Everybody Lies
by James Ottavio Castagnera
“What’s the one statement a person can make that you can be certain is true?”
My lawyer friend Archie McAdoo and I were seated in front of his big-screen TV on a recent Saturday afternoon, sharing a six-pack of Guinness and watching a baseball game. The question caught me by surprise… but that’s Archie for you.
“You couldn’t have held that for the seventh-inning stretch?” I responded a little irritably.
“No clue, eh?” McAdoo smirked. “The answer is ‘I’m a liar.’ Want to know why?”
I sipped my Guinness and tried to ignore him, knowing I was about to learn why, no matter what my reply.
“See, either the speaker is telling the truth, because he is a liar. Or he’s lying now, which turns him into a liar.”
I watched a couple of pitches before admitting to McAdoo “That is kind of intriguing. You really think there’s no other statement a person can make that is totally reliable?
“In today’s America? Nah. Everybody lies.”
“In court?” I queried him.
“Especially in court,” he contended, his voice betraying a bit of bitterness now. “The oath only means something because a witness who takes it can—in theory at least—be prosecuted for perjury. But the fact is, almost every party to every lawsuit exaggerates, shades the truth, or has ‘no present recollection’ as suits their cases.”
I had been a lot happier immersed in the ballgame. But, now that Archie had opened the door, I had to admit, “Plagiarism has become a plague in higher education.”
My mind went back to the spring semester and I recounted how a student in my class — Famous American Trials of the 20th Century — had submitted a paper on the Clay Shaw trial involving the 1963 Kennedy assassination.
“She cited as one of her sources www.JFKinfo.com. I checked it out and discovered it was the Web site for New York’s JFK airport.”
Archie took a sip of brew and gave a throaty, wet chuckle. “I hear there are a lot of term-paper sites on the Internet,” he said.
“Amazingly,” I agreed, “many of them are even free. People are pooling essays by the thousands and allowing site visitors to download and use them for nothing.”
“How the hell do you police something like that?” he wondered.
“Ironically,” I replied, “it’s actually easier then it used to be.”
“How so?” He held out the blue corn chips. I grabbed one and scooped up some salsa.

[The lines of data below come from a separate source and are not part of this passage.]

Lemma get_file_contents_state (self : Obsidian) (filepath : pystr)
    (s : state) :
  snd (get_file_contents self filepath s)
  = {| net := snd (send (get_file_request self filepath) (net s));
       sent := sent s ++ [get_file_request self filepath] |}.
Proof.
  unfold get_file_contents. fold (get_file_request self filepath).
  apply (safe_call_single_state self _ text).
Qed.


Lemma raise_for_status_ok (resp : Response) (s : state) :
  (status_code resp < 400 \/ 600 <= status_code resp)%Z ->
  raise_for_status resp s = (Return tt, s).
Proof.
  intros H. unfold raise_for_status. cbv zeta.
  destruct (Z.leb_spec 400 (status_code resp));
    destruct (Z.ltb_spec (status_code resp) 500);
    destruct (Z.leb_spec 500 (status_code resp));
    destruct (Z.ltb_spec (status_code resp) 600);
    simpl; try lia; reflexivity.
Qed.

Lemma raise_for_status_error (resp : Response) (s : state) :
  (400 <= status_code resp < 600)%Z ->
  exists msg, raise_for_status resp s = (Raise (HTTPError msg resp), s).
Proof.
  intros H. unfold raise_for_status, raise. cbv zeta.
  destruct (Z.leb_spec 400 (status_code resp));
    destruct (Z.ltb_spec (status_code resp) 500);
    destruct (Z.leb_spec 500 (status_code resp));
    destruct (Z.ltb_spec (status_code resp) 600);
    simpl; try lia; by eexists.
Qed.

(** X5.  An answer counts as a failure exactly when its status is in
    400..599: below 400 or from 600 on, [get_file_contents] returns the text
    of the body, and in between it raises. *)
Theorem get_file_contents_success_iff (self : Obsidian) (filepath : pystr)
    (s : state) (resp : Response) (w : world) :
  send (get_file_request self filepath) (net s) = (inr resp, w) ->
  ((status_code resp < 400 \/ 600 <= status_code resp)%Z ->
   fst (get_file_contents self filepath s) = Return (text resp))
  /\ ((400 <= status_code resp < 600)%Z ->
      exists e, fst (get_file_contents self filepath s) = Raise e).
Proof.
  intros Hsend. rewrite get_file_contents_eq, Hsend. cbv zeta. split; intros H.
  - by rewrite raise_for_status_ok.
  - destruct (raise_for_status_error resp
                {| net := w; sent := sent s ++ [get_file_request self filepath] |} H)
      as [m ->].
    destruct (on_http_error_state (A := pystr) self resp
                (Some (str "get_file_contents"))
                (Some [(str "filepath", _normalize_path filepath)])
                {| net := w; sent := sent s ++ [get_file_request self filepath] |})
      as [e ->].
    by exists e.
Qed.

Lemma on_request_exception_eq {A} (self : Obsidian) (msg op : pystr)
    (s : state) :
  op <> [] ->
  on_request_exception (A := A) self msg (Some op) s
  = (Raise (Exception
       (let base := (str "Request failed: " ++ msg)
                    ++ nl ++ str "Operation: " ++ op in
        if py_contains (str "Connection refused") msg
        then base ++ nl
             ++ str "Suggestion: Verify that Obsidian is running and the Local REST API plugin is enabled. Check that the host ("
             ++ host self ++ str ") and port (" ++ str_of_Z (port self)
             ++ str ") are correct."
        else base)), s).
Proof. intros H. destruct op as [|c t]; [done|reflexivity]. Qed.

(** X7.  When the connection is refused, [get_file_contents] raises an
    [Exception] whose message starts with [Request failed: ] and the
    original message, names the operation, and carries the host and the
    port of the client. *)
Theorem get_file_contents_connection_refused (self : Obsidian)
    (filepath : pystr) (s : state) (msg : pystr) (w : world) :
  send (get_file_request self filepath) (net s) = (inl msg, w) ->
  py_contains (str "Connection refused") msg = true ->
  exists text,
    fst (get_file_contents self filepath s) = Raise (Exception text)
    /\ py_startswith (str "Request failed: " ++ msg) text = true
    /\ py_contains (str "Operation: get_file_contents") text = true
    /\ py_contains (host self) text = true
    /\ py_contains (str_of_Z (port self)) text = true.
Proof.
  intros Hsend Hmsg. rewrite get_file_contents_eq, Hsend. cbv zeta.
  rewrite on_request_exception_eq by done. cbv zeta. rewrite Hmsg.
  eexists. split; [reflexivity|]. split; [|split; [|split]].
  - rewrite <- !app_assoc. rewrite (app_assoc (str "Request failed: ")).
    apply py_startswith_app.
  - rewrite <- !app_assoc.
    do 3 apply py_contains_app_r. rewrite app_assoc. apply (py_contains_app _ []).
  - rewrite <- !app_assoc.
    do 7 apply py_contains_app_r. apply (py_contains_app _ []).
  - rewrite <- !app_assoc.
    do 9 apply py_contains_app_r. apply (py_contains_app _ []).
Qed.

End MoreClientFacts.

Section PatchFacts.
Context `{rt : Runtime}.

Lemma patch_content_valid_eq (self : Obsidian)
    (filepath operation target_type target content q : pystr)
    (create_if_missing trim_whitespace : bool) (s : state) :
  operation ∈ valid_operations ->
  target_type ∈ valid_target_types ->
  target <> [] ->
  quote target = Return q ->
  patch_content self filepath operation target_type target content
    create_if_missing trim_whitespace s
  = _safe_call self
      (bind (requests_send
               (patch_request self filepath operation target_type q content
                  create_if_missing trim_whitespace))
         (fun response => bind (raise_for_status response) (fun _ => ret tt)))
      (Some (str "patch_content"))
      (Some [(str "filepath", _normalize_path filepath);
             (str "operation", operation);
             (str "target_type", target_type);
             (str "target", target);
             (str "create_if_missing", str_of_bool create_if_missing);
             (str "trim_whitespace", str_of_bool trim_whitespace)])
      s.
Proof.
  intros Hop Hty Ht Hq. unfold patch_content.
  rewrite !bool_decide_eq_true_2 by done.
  destruct target as [|c t]; [done|]. cbv zeta. simpl negb. cbv iota.
  unfold bind at 1. unfold lift_outcome. rewrite Hq.
  unfold patch_request, patch_headers.
  by destruct create_if_missing, trim_whitespace; rewrite ?app_nil_r, <- ?app_assoc.
Qed.

(** When [quote] raises, its exception leaves [patch_content] as it is and
    nothing is sent. *)
Lemma patch_content_quote_raises (self : Obsidian)
    (filepath operation target_type target content : pystr)
    (create_if_missing trim_whitespace : bool) (s : state) (e : exn) :
  operation ∈ valid_operations ->
  target_type ∈ valid_target_types ->
  target <> [] ->
  quote target = Raise e ->
  patch_content self filepath operation target_type target content
    create_if_missing trim_whitespace s = (Raise e, s).
Proof.
  intros Hop Hty Ht Hq. unfold patch_content.
  rewrite !bool_decide_eq_true_2 by done.
  destruct target as [|c t]; [done|]. cbv zeta. simpl negb. cbv iota.
  unfold bind at 1. unfold lift_outcome. by rewrite Hq.
Qed.

Lemma patch_content_invalid (self : Obsidian)
    (filepath operation target_type target content : pystr)
    (create_if_missing trim_whitespace : bool) (s : state) :
  ~ (operation ∈ valid_operations /\ target_type ∈ valid_target_types
     /\ target <> []) ->
  exists msg,
    patch_content self filepath operation target_type target content
      create_if_missing trim_whitespace s = (Raise (ValueError msg), s).
Proof.
  intros H. unfold patch_content.
  case_bool_decide as Hop; simpl; [|by eexists].
  case_bool_decide as Hty; simpl; [|by eexists].
  destruct target as [|c t]; simpl; [by eexists|].
  exfalso. apply H. done.
Qed.

Lemma patch_content_state (self : Obsidian)
    (filepath operation target_type target content q : pystr)
    (create_if_missing trim_whitespace : bool) (s : state) :
  operation ∈ valid_operations ->
  target_type ∈ valid_target_types ->
  target <> [] ->
  quote target = Return q ->
  let r := patch_request self filepath operation target_type q content
             create_if_missing trim_whitespace in
  snd (patch_content self filepath operation target_type target content
         create_if_missing trim_whitespace s)
  = {| net := snd (send r (net s)); sent := sent s ++ [r] |}.
Proof.
  intros Hop Hty Ht Hq r. rewrite (patch_content_valid_eq _ _ _ _ _ _ q) by done.
  apply (safe_call_single_state self r (fun _ => tt)).
Qed.

(** X8.  With a valid operation, a valid target type and a non-empty
    target that [quote] accepts, [patch_content] puts exactly one request
    on the wire: a [PATCH] of the normalized path with the operation, the
    target type and the quoted target in its headers and the content as its
    body. *)
Theorem patch_content_one_request (self : Obsidian)
    (filepath operation target_type target content q : pystr)
    (create_if_missing trim_whitespace : bool) (s : state) :
  operation ∈ valid_operations ->
  target_type ∈ valid_target_types ->
  target <> [] ->
  quote target = Return q ->
  let r := patch_request self filepath operation target_type q content
             create_if_missing trim_whitespace in
  snd (patch_content self filepath operation target_type target content
         create_if_missing trim_whitespace s)
  = {| net := snd (send r (net s)); sent := sent s ++ [r] |}.
Proof. apply patch_content_state. Qed.

(** Any call of [patch_content] sends at most one request, a [PATCH]. *)
Lemma patch_content_sent (self : Obsidian)
    (filepath operation target_type target content : pystr)
    (create_if_missing trim_whitespace : bool) (s : state) :
  exists l,
    sent (snd (patch_content self filepath operation target_type target content
                 create_if_missing trim_whitespace s)) = sent s ++ l
    /\ (l = [] \/ exists r, l = [r] /\ req_method r = PATCH).
Proof.
  destruct (decide (operation ∈ valid_operations /\ target_type ∈ valid_target_types
                    /\ target <> [])) as [(Hop & Hty & Ht)|Hn].
  - destruct (quote target) as [q|e] eqn:Hq.
    + eexists. split; [by rewrite (patch_content_state _ _ _ _ _ _ q)|].
      right. by eexists.
    + rewrite (patch_content_quote_raises _ _ _ _ _ _ _ _ _ e) by done.
      exists []. split; [by rewrite app_nil_r|by left].
  - destruct (patch_content_invalid self filepath operation target_type target
                content create_if_missing trim_whitespace s Hn) as [msg ->].
    exists []. split; [by rewrite app_nil_r|by left].
Qed.

(** X9.  [try_patch_content] never raises: it returns [(True, None)] or
    [(False, message)], having sent at most two requests, all of them
    [PATCH]. *)
Theorem try_patch_content_total (self : Obsidian)
    (filepath operation target_type target content : pystr)
    (fallback_operation : option pystr) (s : state) :
  exists (m : option pystr) (l : list Request),
    fst (try_patch_content self filepath operation target_type target content
           fallback_operation s)
    = Return (bool_decide (m = None), m)
    /\ sent (snd (try_patch_content self filepath operation target_type target
                    content fallback_operation s)) = sent s ++ l
    /\ (length l <= 2)%nat
    /\ Forall (fun r => req_method r = PATCH) l.
Proof.
  unfold try_patch_content, try_except, bind.
  destruct (patch_content_sent self filepath operation target_type target content
              false false s) as (l1 & Hs1 & Hl1).
  assert (Hb1 : (length l1 <= 1)%nat /\ Forall (fun r => req_method r = PATCH) l1).
  { destruct Hl1 as [-> | (r & -> & Hr)]; split; simpl; try lia;
      repeat constructor; done. }
  destruct Hb1 as [Hn1 Hp1].
  destruct (patch_content self filepath operation target_type target content
              false false s) as [[u|e] s1]; simpl in Hs1.
  - exists None, l1. split; [done|]. split; [done|]. split; [lia|done].
  - destruct fallback_operation as [[|c fb]|].
    + exists (Some (exn_str e)), l1.
      split; [done|]. split; [done|]. split; [lia|done].
    + destruct (patch_content_sent self filepath (c :: fb) target_type target
                  content false false s1) as (l2 & Hs2 & Hl2).
      assert (Hb2 : (length l2 <= 1)%nat
                    /\ Forall (fun r => req_method r = PATCH) l2).
      { destruct Hl2 as [-> | (r & -> & Hr)]; split; simpl; try lia;
          repeat constructor; done. }
      destruct Hb2 as [Hn2 Hp2].
      destruct (patch_content self filepath (c :: fb) target_type target content
                  false false s1) as [[u|e2] s2]; simpl in Hs2.
      * exists None, (l1 ++ l2). split; [done|].
        split; [simpl; by rewrite Hs2, Hs1, app_assoc|].
        split; [rewrite length_app; lia|by apply Forall_app].
      * exists (Some (exn_str e2)), (l1 ++ l2). split; [done|].
        split; [simpl; by rewrite Hs2, Hs1, app_assoc|].
        split; [rewrite length_app; lia|by apply Forall_app].
    + exists (Some (exn_str e)), l1.
      split; [done|]. split; [done|]. split; [lia|done].
Qed.

(** X10.  With a non-empty heading that [quote] accepts, [add_to_heading]
    sends one [PATCH] on target type [heading] with whitespace trimming on;
    the operation is [append] when [position] is ["end"] and [prepend] for
    every other value of [position]. *)
Theorem add_to_heading_request (self : Obsidian)
    (filepath heading content position q : pystr) (s : state) :
  heading <> [] ->
  quote heading = Return q ->
  let operation :=
    if bool_decide (position = str "end") then str "append" else str "prepend" in
  let r := patch_request self filepath operation (str "heading") q content
             false true in
  snd (add_to_heading self filepath heading content position s)
  = {| net := snd (send r (net s)); sent := sent s ++ [r] |}.
Proof.
  intros Hh Hq operation r. unfold add_to_heading. fold operation.
  apply patch_content_state; [|by apply (bool_decide_unpack _)|done|done].
  unfold operation. case_bool_decide; by apply (bool_decide_unpack _).
Qed.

“Well, there are a number of software programs that will vette student papers—provided you have your class turn in diskettes or submit e-mail attachments—for plagiarism. But the quick and dirty method is to type a suspect sentence in quotation marks and run it through a search on Google. If that sentence is anywhere on the Web, the Google search engine will locate it. Bingo… you got him. I found every source my JFKinfo girl used, and I found them in only fifteen minutes. Before the Internet became the main venue for academic ‘liar’s poker’ we had to go to the library and try to track down the books and articles a suspected plagiarist might have drawn upon.”
McAdoo pondered this as he drained a half bottle of Irish inspiration in one long pull. I knew something was coming.
“Wish we could Google the government,” he pronounced at last.
“That would be something,” I concurred.
“Yeh,” McAdoo looked toward the ceiling as if seeing a beatific vision… which following four bottles of his black elixir he may well have been. “What if the SEC and the employee-shareholders could have Googled the Enron financial reports before the company tanked? Think of all the people who would have saved their pensions and investment.” He was on a roll now.
“Sounds like you’re really talking about some sort of super lie detector. And they haven’t helped much in the criminal justice system, have they?” I asked, putting a sprag in his mental wheels.
“You’re right on,” he responded. “There is no absolutely reliable lie detector. And even if there were, the Fifth Amendment shield against self-incrimination, the assorted statutory and common law privacy rights, and the various privileges—attorney/client, doctor/patient, priest/penitent, husband/wife—all stand between the law and the truth.”
“Would you want it any other way?”
“Nah,” he replied without any hesitation. “I think lie detectors are just one step away from the torture chambers. There are still too many of those around, and the pictures out of Abu Ghraib prove that we Americans aren’t above stooping to those tactics. No, I don’t want to start down that slippery slope.”
“But, Arch, if everybody lies—business people, politicians, plagiarizing students—what’s the solution? Do we just grin and bear it? Become liars ourselves out of sheer self-defense?”
Archie studied the old-fashioned yellow and black label on the bottle of his Celtic muse.
“We—those of us who are dedicated to ‘truth telling’… to accurate reporting…to honest, scrupulous scholarship… to courtroom and boardroom ethics—are like the Irish monks of the Dark Ages.
“The Vikings are raiding our shores. The barbarians are at the gates. And all too many of our fellow citizens are throwing down their scythes and shepherd’s crooks and signing up to serve with the hordes.
“Like those beleaguered Medieval monks, we are the guardians of the truth.”
I studied my own bottle of brew. I patted the bald spot on the back of my head. And I said, “Amen, brother.”